WHAT IS BEING ASKED:
Write out, word for word, the line that contains "split; [reflexivity|]. now exists endpoint." and each line after it down to the last line of the data below. Include nothing more.

─── DATA EXCERPTS ───

(** A base URL that ends in two slashes loses both, where the rule of
    stripping exactly one would keep the second. *)
Lemma request_url_two_trailing_slashes :
  map url (snd (make_request "https://tenant.tines.com/api/v1//" "token"
                  (always NoResponse) "GET" "stories" None None []))
  = ["https://tenant.tines.com/api/v1/stories"]
  /\ spec_request_url "https://tenant.tines.com/api/v1//" "stories"
     = "https://tenant.tines.com/api/v1//stories"
  /\ request_url "https://tenant.tines.com/api/v1//" "stories"
     <> spec_request_url "https://tenant.tines.com/api/v1//" "stories".
Proof.
  split; [reflexivity|]. split; [reflexivity|].
  vm_compute. discriminate.
Qed.

(** [search_stories("x")] sends [per_page], which is neither a required
    field nor one of [position] and [content_type]. *)
Lemma search_stories_sends_per_page :
  snd (search_stories "https://tenant.tines.com/api/v1" "token"
         (always NoResponse) "x" None per_page_default [])
  = [build_request "https://tenant.tines.com/api/v1" "token" "GET" "stories" None
       (Some [("per_page", PInt 20); ("search", PStr "x")])]
  /\ ~ Forall (fun req => incl (fields_of req) ["search"; "position"; "content_type"])
         (snd (search_stories "https://tenant.tines.com/api/v1" "token"
                 (always NoResponse) "x" None per_page_default [])).
Proof.
  split; [reflexivity|].
  intros H. apply Forall_inv in H.
  specialize (H "per_page" (or_introl eq_refl)).
  cbn [In] in H. intuition discriminate.
Qed.

(** ** Further properties of the request executor *)

Lemma raise_for_status_error (r : response) :
  error_status (status_code r) ->
  raise_for_status r = Some (HTTPError (status_code r)).
Proof.
  unfold error_status, raise_for_status. intros [Hlo Hhi].
  destruct (status_code r <? 500) eqn:E.
  - replace (400 <=? status_code r) with true by (symmetry; now apply Z.leb_le).
    reflexivity.
  - rewrite andb_false_r.
    replace (500 <=? status_code r) with true
      by (symmetry; apply Z.leb_le; apply Z.ltb_ge in E; lia).
    replace (status_code r <? 600) with true by (symmetry; now apply Z.ltb_lt).
    reflexivity.
Qed.

Lemma raise_for_status_none (r : response) :
  raise_for_status r = None -> ~ error_status (status_code r).
Proof.
  intros Hnone Herr. apply raise_for_status_error in Herr. congruence.
Qed.

Section Executor.

Variables base token : string.
Variable remote : list request -> request -> reply.

(** An error status decides the outcome whatever the body holds: any answer
    with a status from 400 to 599 makes [make_request] raise [HTTPError]
    with that status, after the one request. *)
Theorem make_request_error_status method endpoint data params sent r :
  remote sent (build_request base token method endpoint data params) = Response r ->
  error_status (status_code r) ->
  make_request base token remote method endpoint data params sent
  = (Raise (HTTPError (status_code r)),
     (sent ++ [build_request base token method endpoint data params])%list).
Proof.
  intros Hr Herr. unfold make_request.
  now rewrite Hr, (raise_for_status_error r Herr).
Qed.

(** [make_request] returns a value only when the remote answered, with a
    status outside 400..599 and a JSON body; the value is that body and the
    request is the one added to those sent. *)
Theorem make_request_returns_only_json method endpoint data params sent v sent' :
  make_request base token remote method endpoint data params sent = (Ok v, sent') ->
  sent' = (sent ++ [build_request base token method endpoint data params])%list
  /\ exists r,
       remote sent (build_request base token method endpoint data params) = Response r
       /\ ~ error_status (status_code r)
       /\ content r = JsonBody v.
Proof.
  unfold make_request.
  destruct (remote sent _) as [|r] eqn:Hr; [discriminate|].
  destruct (raise_for_status r) eqn:Hs; [discriminate|].
  unfold response_json. destruct (content r) eqn:Hc; try discriminate.
  intros H. injection H as <- <-. split; [reflexivity|].
  exists r. repeat split; auto using raise_for_status_none.
Qed.

Lemma make_request_ok_answers method endpoint data params sent v sent' :
  make_request base token remote method endpoint data params sent = (Ok v, sent') ->
  answers remote sent (build_request base token method endpoint data params) v.
Proof.
  unfold make_request, answers.
  destruct (remote sent _) as [|r] eqn:Hr; [discriminate|].
  destruct (raise_for_status r) eqn:Hs; [discriminate|].
  unfold response_json. destruct (content r) eqn:Hc; try discriminate.
  intros H. injection H as <- <-. exists r. auto.
Qed.

(** The outcome of a request together with the list it leaves behind. *)
Lemma make_request_run method endpoint data params sent :
  make_request base token remote method endpoint data params sent
  = (fst (make_request base token remote method endpoint data params sent),
     (sent ++ [build_request base token method endpoint data params])%list).
Proof.
  rewrite <- (make_request_sent base token remote method endpoint data params sent).
  apply surjective_pairing.
Qed.

End Executor.

(** ** What every tool does to the list of requests *)

Lemma build_request_authenticated (base token method endpoint : string)
    (data params : option dict) :
  authenticated base token (build_request base token method endpoint data params).
Proof.
  split; [reflexivity|]. now exists endpoint.
Qed.

Section Adds.

Variables base token : string.

Lemma adds_ret {A : Type} (a : A) : adds_at_most base token 0 (ret a).
Proof.
  intros sent. exists []. rewrite app_nil_r. repeat split; auto.
Qed.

───

RESPONSE TO THIS EXERCISE:
  split; [reflexivity|]. now exists endpoint.
Qed.

Section Adds.

Variables base token : string.

Lemma adds_ret {A : Type} (a : A) : adds_at_most base token 0 (ret a).
Proof.
  intros sent. exists []. rewrite app_nil_r. repeat split; auto.
Qed.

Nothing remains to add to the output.